Methane is a hydrocarbon, which means that it is a compound made up of hydrogen and carbon atoms. It naturally occurs as an odourless, colourless, and tasteless gas. It is 25 times more dangerous Greenhouse gas than carbon dioxide. It can either be introduced into the environment by natural processes like the decomposition of the organic matter or by human activities like coal oil and natural gas extractions from the Earth, uncovered or poorly managed landfills and the burning of fossil fuels to name a few.


Atmospheric methane concentrations have grown as a result of human activities related to agriculture, including rice cultivation and ruminant livestock; coal mining; oil and gas production and distribution; biomass burning; and municipal waste landfilling. Emissions are projected to continue to increase by 2030 unless immediate action is taken.

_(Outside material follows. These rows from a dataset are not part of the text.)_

(* ===== verification/BinderParse.v ===== *)
(** * The parser of the driver's return stream

    The messages the driver puts in a read buffer, their encoding, and the
    simulation principle for [binder_parse]: on the encoding of a list of
    messages it performs one step per message, in order, and returns the
    status of the last message that carries one. *)
From Stdlib Require Import ZArith Strings.Byte.
From stdpp Require Import base gmap list strings.
From S2P Require Import Prelude CMachine BinderProto BinderIo BinderParcel Binder BinderLemmas.
Open Scope Z_scope.

(** ** Messages *)

Inductive br_msg : Type :=
  | MNoop
  | MComplete
  | MRef (code ptr cookie : Z)      (* INCREFS, ACQUIRE, RELEASE, DECREFS *)
  | MSpawn
  | MTxn (t : txn_data)
  | MReply (t : txn_data)
  | MDead (cookie : Z)
  | MFailed
  | MDeadReply.

Definition msg_words (m : br_msg) : list Z :=
  match m with
  | MNoop => [BR_NOOP]
  | MComplete => [BR_TRANSACTION_COMPLETE]
  | MRef code ptr cookie => [code; ptr; cookie]
  | MSpawn => [BR_SPAWN_LOOPER]
  | MTxn t => BR_TRANSACTION :: txn_fields t
  | MReply t => BR_REPLY :: txn_fields t
  | MDead cookie => [BR_DEAD_BINDER; cookie]
  | MFailed => [BR_FAILED_REPLY]
  | MDeadReply => [BR_DEAD_REPLY]
  end.

Definition word_ok (v : Z) : Prop := 0 <= v < 4294967296.

Definition msg_wf (m : br_msg) : Prop :=
  Forall word_ok (msg_words m) /\
  match m with
  | MRef code _ _ => code ∈ [BR_INCREFS; BR_ACQUIRE; BR_RELEASE; BR_DECREFS]
  | _ => True
  end.

(** The read buffer as words. *)
Definition stream (ms : list br_msg) : list Z := concat (map msg_words ms).

Lemma stream_cons m ms : stream (m :: ms) = msg_words m ++ stream ms.
Proof. done. Qed.

Lemma msg_words_cons m : exists cmd ws, msg_words m = cmd :: ws.
Proof. destruct m; cbn; eauto. Qed.

Lemma stream_length ms : (length ms <= length (stream ms))%nat.
Proof.
  induction ms as [|m ms IH]; [done|].
  rewrite stream_cons, length_app. destruct (msg_words_cons m) as (c & ws & ->). simpl. lia.
Qed.

(** ** What the parser reports *)

(** The status: 1 to go on, 0 after a reply, -1 after a failure; the last
    message that has one decides. *)
Definition msg_status (r : Z) (m : br_msg) : Z :=
  match m with
  | MReply _ => 0
  | MFailed | MDeadReply => -1
  | _ => r
  end.

Definition parse_status (ms : list br_msg) : Z := fold_left msg_status ms 1.

Definition txn_bio (t : txn_data) (io : binder_io) : binder_io :=
  mkBio (t_buffer t) (t_offsets t) (t_data_size t) (t_offsets_size t / 4)
        (t_buffer t) (t_offsets t) BIO_F_SHARED (unused io).

(** The cursor argument is set from the first reply only. *)
Definition msg_bio (s : bool * binder_io) (m : br_msg) : bool * binder_io :=
  match m with
  | MReply t => if s.1 then (false, txn_bio t s.2) else s
  | _ => s
  end.

Lemma parse_status_cases ms :
  parse_status ms = -1 \/ parse_status ms = 0 \/ parse_status ms = 1.
Proof.
  unfold parse_status. assert (forall r, r = -1 \/ r = 0 \/ r = 1 ->
    let r' := fold_left msg_status ms r in r' = -1 \/ r' = 0 \/ r' = 1) as Hg; [|apply Hg; lia].
  induction ms as [|m ms IH]; intros r Hr; [done|]. apply IH. destruct m; cbn [msg_status]; lia.
Qed.

(** Decides the comparisons of the [switch] on a known code. *)
Ltac decide_code :=
  repeat match goal with
         | |- context [if ?c then _ else _] =>
             let b := eval vm_compute in c in
             lazymatch b with
             | true => change c with true
             | false => change c with false
             end; cbv iota
         end.

Section ParseSim.
Context {G D : Type} `{BinderDriver D}.
Context (call_death : binder_state -> Z -> Z -> C G D unit).
Context (bs : binder_state) (func : option (@binder_handler G D)).
Implicit Types w : world G D.

(** The body of the [BR_TRANSACTION] case. *)
Definition handle_txn (txn : Z) : C G D unit :=
  match func with
  | None => mret ()
  | Some f =>
      with_frame 256 (fun rdata =>
        let reply := bio_init (mkBio 0 0 0 0 0 0 0 0) rdata 256 4 in
        msg ← bio_init_from_txn (mkBio 0 0 0 0 0 0 0 0) txn;
        '(res, reply) ← f bs txn msg reply;
        buffer ← load 4 (txn + binder_transaction_data.buffer);
        binder_send_reply bs reply buffer res)
  end.

(** The body of the [BR_DEAD_BINDER] case. *)
Definition handle_dead (death : Z) : C G D unit :=
  fn ← load 4 death;
  ptr ← load 4 (death + 4);
  call_death bs fn ptr.

(** The faults a handler is allowed; for most there are none. *)
Context (F : fault -> Prop).

(** [Inv ms w]: the state after the messages [ms] have been processed; the
    read buffer, at [base], is intact. *)
Record parse_sim (base : Z) (all : list br_msg) (Inv : list br_msg -> world G D -> Prop) : Prop := {
  sim_buffer h w : Inv h w -> words_at (w_mem w) base (stream all);
  sim_silent h m w :
    Inv h w -> m ∈ all ->
    match m with MTxn _ | MDead _ | MSpawn => False | _ => True end -> Inv (h ++ [m]) w;
  sim_spawn h w :
    Inv h w -> MSpawn ∈ all -> wpf F (emit EvSpawn) (fun _ => Inv (h ++ [MSpawn])) w;
  sim_txn h t p w :
    Inv h w -> MTxn t ∈ all -> txn_at (w_mem w) p t ->
    base <= p /\ p + 40 <= base + 4 * Z.of_nat (length (stream all)) ->
    wpf F (handle_txn p) (fun _ => Inv (h ++ [MTxn t])) w;
  sim_dead h c w :
    Inv h w -> MDead c ∈ all -> wpf F (handle_dead c) (fun _ => Inv (h ++ [MDead c])) w;
}.

Lemma words_at_app m p a b :
  words_at m p (a ++ b) <-> words_at m p a /\ words_at m (p + 4 * Z.of_nat (length a)) b.
Proof.
  unfold words_at, u32s_bytes. rewrite map_app, concat_app, bytes_at_app.
  change (concat (map (le_bytes 4) a)) with (u32s_bytes a). rewrite length_u32s_bytes.
  by replace (p + Z.of_nat (4 * length a)) with (p + 4 * Z.of_nat (length a)) by lia.
Qed.

Lemma run_load_word w p vs i v :
  words_at (w_mem w) p vs -> vs !! i = Some v -> word_ok v ->
  load 4 (p + 4 * Z.of_nat i) w = Ok v w.
Proof.
  intros Hw Hi Hv. erewrite run_load by (eapply bytes_at_u32; done).
  by rewrite le_val_bytes_4.
Qed.

Lemma stream_app a b : stream (a ++ b) = stream a ++ stream b.
Proof. unfold stream. by rewrite map_app, concat_app. Qed.

(** One message. *)
Definition parse_after (m : br_msg) (s : parse_state) : parse_state :=
  let '(b, io) := msg_bio (ps_bio s, ps_io s) m in
  mkPs (ps_ptr s + 4 * Z.of_nat (length (msg_words m)) - 4) (msg_status (ps_r s) m) b io.

Lemma parse_after_ptr m s :
  ps_ptr (parse_after m s) = ps_ptr s + 4 * Z.of_nat (length (msg_words m)) - 4.
Proof. unfold parse_after. by destruct (msg_bio _ m). Qed.

Lemma ps_skip_txn s :
  0 <= ps_ptr s -> ps_ptr s + 40 < 4294967296 ->
  ps_skip binder_transaction_data.sizeof s =
  mkPs (ps_ptr s + 4 * Z.of_nat 11 - 4) (ps_r s) (ps_bio s) (ps_io s).
Proof.
  intros. unfold ps_skip, binder_transaction_data.sizeof. rewrite u32_small by lia.
  f_equal. lia.
Qed.

(** The two transaction cases when the structure fits the buffer. *)
Lemma wp_parse_txn end_ s Q w :
  0 <= ps_ptr s -> ps_ptr s + 40 <= end_ < 4294967296 ->
  wpf F (handle_txn (ps_ptr s) ≫= fun _ => mret (PNext (ps_skip binder_transaction_data.sizeof s))) Q w ->
  wpf F (parse_transaction bs func end_ s) Q w.
Proof.
  intros Hp He HQ. unfold parse_transaction. rewrite u32_small by lia.
  unfold binder_transaction_data.sizeof at 1. case_cmp; [lia|]. exact HQ.
Qed.

Lemma wp_parse_reply end_ s t Q w :
  0 <= ps_ptr s -> ps_ptr s + 40 <= end_ < 4294967296 ->
  txn_at (w_mem w) (ps_ptr s) t ->
  Q (PNext (let '(b, io) := msg_bio (ps_bio s, ps_io s) (MReply t) in
            mkPs (ps_ptr s + 40) 0 b io)) w ->
  wpf F (parse_reply end_ s) Q w.
Proof.
  intros Hp He Ht HQ. unfold parse_reply. rewrite u32_small by lia.
  unfold binder_transaction_data.sizeof at 1. case_cmp; [lia|].
  assert (u32 (ps_ptr s + 40) = ps_ptr s + 40) as Eu by (apply u32_small; lia).
  apply wp_bind. cbn [msg_bio fst snd] in HQ. destruct (ps_bio s) eqn:Eb.
  - apply wp_bind. eapply wp_run; [by apply bio_init_from_txn_run|]. do 2 apply wp_ret.
    unfold ps_result, ps_skip, binder_transaction_data.sizeof. cbn [ps_ptr ps_r ps_bio ps_io].
    rewrite Eu. exact HQ.
  - do 2 apply wp_ret.
    unfold ps_result, ps_skip, binder_transaction_data.sizeof. cbn [ps_ptr ps_r ps_bio ps_io].
    rewrite Eu, Eb. exact HQ.
Qed.

Lemma parse_cmd_sim base all Inv h m ms p s w :
  parse_sim base all Inv -> Inv h w -> all = h ++ m :: ms -> msg_wf m ->
  p = base + 4 * Z.of_nat (length (stream h)) -> ps_ptr s = p + 4 -> 0 <= base ->
  base + 4 * Z.of_nat (length (stream all)) < 4294967296 ->
  wpf F (parse_cmd call_death bs func (base + 4 * Z.of_nat (length (stream all)))
        (hd 0 (msg_words m)) s)
     (fun next w' => next = PNext (parse_after m s) /\ Inv (h ++ [m]) w') w.
Proof.
  intros S I E [Hwf Hc] Ep Es Hb Hhi.
  assert (words_at (w_mem w) p (msg_words m ++ stream ms)) as Hw.
  { pose proof (sim_buffer _ _ _ S h w I) as HB.
    rewrite E, stream_app, stream_cons in HB. apply words_at_app in HB as [_ HB]. by rewrite Ep. }
  apply words_at_app in Hw as [Hw _].
  assert (m ∈ all) as Hin by (rewrite E; apply elem_of_app; right; left).
  assert (p + 4 * Z.of_nat (length (msg_words m)) <=
          base + 4 * Z.of_nat (length (stream all))) as Hroom.
  { rewrite E, stream_app, stream_cons, !length_app. lia. }
  pose proof (words_at_mapped _ _ _ Hw) as Hmap.
  unfold parse_cmd, parse_after.
  destruct m as [| |code ptr cookie| |t|t|c| |]; cbn [hd msg_words msg_bio msg_status length] in *.
  3: assert (code = BR_INCREFS \/ code = BR_ACQUIRE \/ code = BR_RELEASE \/ code = BR_DECREFS)
       as [-> | [-> | [-> | ->]]] by (rewrite !elem_of_cons, elem_of_nil in Hc; tauto).
  all: decide_code.
  all: try (apply wp_ret; split;
            [unfold ps_skip, ps_result, sizeof_binder_ptr_cookie;
             destruct s; cbn in *; rewrite ?u32_small by lia; do 2 f_equal; lia
            |by apply (sim_silent _ _ _ S)]).
  - apply wp_bind. eapply wp_mono; [by eapply (sim_spawn _ _ _ S)|]. intros [] w' I'.
    apply wp_ret. split; [|done]. destruct s; cbn in *. do 2 f_equal. lia.
  - change (length (txn_fields t)) with 10%nat in *. apply wp_parse_txn; [lia|lia|]. apply wp_bind.
    eapply wp_mono.
    + apply (sim_txn _ _ _ S h t (ps_ptr s) w I Hin); [|lia].
      rewrite Es. apply (words_at_app _ p [BR_TRANSACTION] (txn_fields t)) in Hw as [_ Hw].
      split; [exact Hw|]. by apply Forall_cons in Hwf as [_ Hwf].
    + intros [] w' I'. apply wp_ret. split; [|done]. by rewrite ps_skip_txn by lia.
  - change (length (txn_fields t)) with 10%nat in *. eapply (wp_parse_reply _ s t); [lia|lia| |].
    + rewrite Es. apply (words_at_app _ p [BR_REPLY] (txn_fields t)) in Hw as [_ Hw].
      split; [exact Hw|]. by apply Forall_cons in Hwf as [_ Hwf].
    + split; [|by apply (sim_silent _ _ _ S)].
      destruct (ps_bio s); cbn [fst snd]; do 2 f_equal; cbn [length txn_fields]; lia.
  - unfold parse_dead_binder. apply wp_bind. eapply wp_run.
    { rewrite Es. apply (run_load_word w p [BR_DEAD_BINDER; c] 1 c Hw eq_refl).
      apply Forall_cons in Hwf as [_ Hwf]. by apply Forall_cons in Hwf as [? _]. }
    pose proof (sim_dead _ _ _ S h c w I Hin) as Hd.
    unfold handle_dead in Hd. unfold wpf, mbind, C_bind in *.
    destruct (load 4 c w) as [fn w1|]; [|done].
    destruct (load 4 (c + 4) w1) as [ptr w2|]; [|done].
    destruct (call_death bs fn ptr w2) as [[] w3|]; [|done]. split; [|done].
    unfold ps_skip. rewrite u32_small by lia. do 2 f_equal. lia.
Qed.

(** The loop. *)
Lemma parse_loop_sim base all Inv ms : forall fuel h s w,
  parse_sim base all Inv -> Inv h w -> all = h ++ ms -> Forall msg_wf ms ->
  ps_ptr s = base + 4 * Z.of_nat (length (stream h)) -> 0 <= base ->
  base + 4 * Z.of_nat (length (stream all)) + 4 < 4294967296 -> (length ms <= fuel)%nat ->
  wpf F (parse_loop call_death fuel bs func (base + 4 * Z.of_nat (length (stream all))) s)
     (fun '(r, io) w' =>
        r = fold_left msg_status ms (ps_r s) /\
        io = snd (fold_left msg_bio ms (ps_bio s, ps_io s)) /\ Inv all w') w.
Proof.
  induction ms as [|m ms IH]; intros fuel h s w S I E Hwf Ep Hb Hhi Hf.
  - rewrite app_nil_r in E. subst all.
    destruct fuel; cbn [parse_loop]; (case_cmp; [lia|]); by apply wp_ret.
  - pose proof (msg_words_cons m) as (cmd & ws & Em).
    apply Forall_cons in Hwf as [Hm Hwf].
    assert (words_at (w_mem w) (ps_ptr s) (cmd :: ws ++ stream ms)) as Hw.
    { pose proof (sim_buffer _ _ _ S h w I) as HB.
      rewrite E, stream_app, stream_cons, Em in HB. apply words_at_app in HB as [_ HB]. by rewrite Ep. }
    pose proof (words_at_mapped _ _ _ Hw) as Hmap. cbn [length] in *.
    assert (ps_ptr s + 4 * Z.of_nat (Datatypes.S (length (ws ++ stream ms))) =
            base + 4 * Z.of_nat (length (stream all))) as Hend.
    { rewrite Ep, E, stream_app, stream_cons, Em, !length_app. cbn [length app]. lia. }
    destruct fuel as [|fuel]; [lia|]. cbn [parse_loop].
    case_cmp; [|lia]. apply wp_bind. eapply wp_run.
    { pose proof (run_load_word w (ps_ptr s) (cmd :: ws ++ stream ms) 0 cmd Hw eq_refl) as R.
      rewrite Z.add_0_r in R. apply R. destruct Hm as [Hm _]. rewrite Em in Hm.
      by apply Forall_cons in Hm as [? _]. }
    replace cmd with (hd 0 (msg_words m)) by (by rewrite Em).
    apply wp_bind. eapply wp_mono.
    + eapply (parse_cmd_sim base all Inv h m ms (ps_ptr s)); try done; try lia.
      unfold ps_skip. cbn [ps_ptr]. rewrite u32_small; lia.
    + intros next w' [-> I']. cbn beta iota.
      eapply wp_mono; [apply (IH fuel (h ++ [m])); try done|].
      * by rewrite <- app_assoc.
      * rewrite parse_after_ptr, stream_app, length_app. unfold ps_skip. cbn [ps_ptr].
        rewrite u32_small by lia. unfold stream at 2. cbn [map concat].
        rewrite app_nil_r. lia.
      * lia.
      * intros [r io] w'' (Hr & Hio & Hi). split_and!; [|rewrite Hio|done].
        { rewrite Hr. cbn [fold_left]. unfold parse_after.
          by destruct (msg_bio _ m). }
        { cbn [fold_left]. unfold parse_after. cbn [ps_skip ps_bio ps_io].
          by destruct (msg_bio _ m). }
Qed.

(** [binder_parse] on a stream of messages. *)
Lemma binder_parse_sim base ms Inv bio io w :
  parse_sim base ms Inv -> Inv [] w -> Forall msg_wf ms -> 0 <= base ->
  base + 4 * Z.of_nat (length (stream ms)) + 4 < 4294967296 ->
  wpf F (binder_parse call_death bs bio io base (4 * Z.of_nat (length (stream ms))) func)
     (fun '(r, io') w' =>
        r = parse_status ms /\ io' = snd (fold_left msg_bio ms (bio, io)) /\ Inv ms w') w.
Proof.
  intros S I Hwf Hb Hhi. unfold binder_parse. rewrite u32_small by lia.
  eapply (parse_loop_sim base ms Inv ms _ [] (mkPs base 1 bio io)); try done.
  - cbn. lia.
  - unfold parse_fuel. pose proof (stream_length ms).
    rewrite (Z.mul_comm 4), Z.div_mul by lia. lia.
Qed.
End ParseSim.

In agriculture, rapid and large scale implementation of improved livestock feeding strategies can reduce of 20% of global methane emissions by 2030, while full implementation of intermittent aeration of continually flooded rice paddies (known as alternate wetting and drying cultivation) could reduce emission from rice production by over 30%.

Emissions from coal mining and the oil and gas sector could be reduced by over 65% by preventing gas leakage during transmission and distribution, recovering and using gas at the production stage, and by pre-mine degasification and recovery of methane during coal mining.



Methane is generally considered second to carbon dioxide in its importance to climate change. The presence of methane in the atmosphere can also affect the abundance of other greenhouse gases, such as tropospheric ozone, water vapor and carbon dioxide.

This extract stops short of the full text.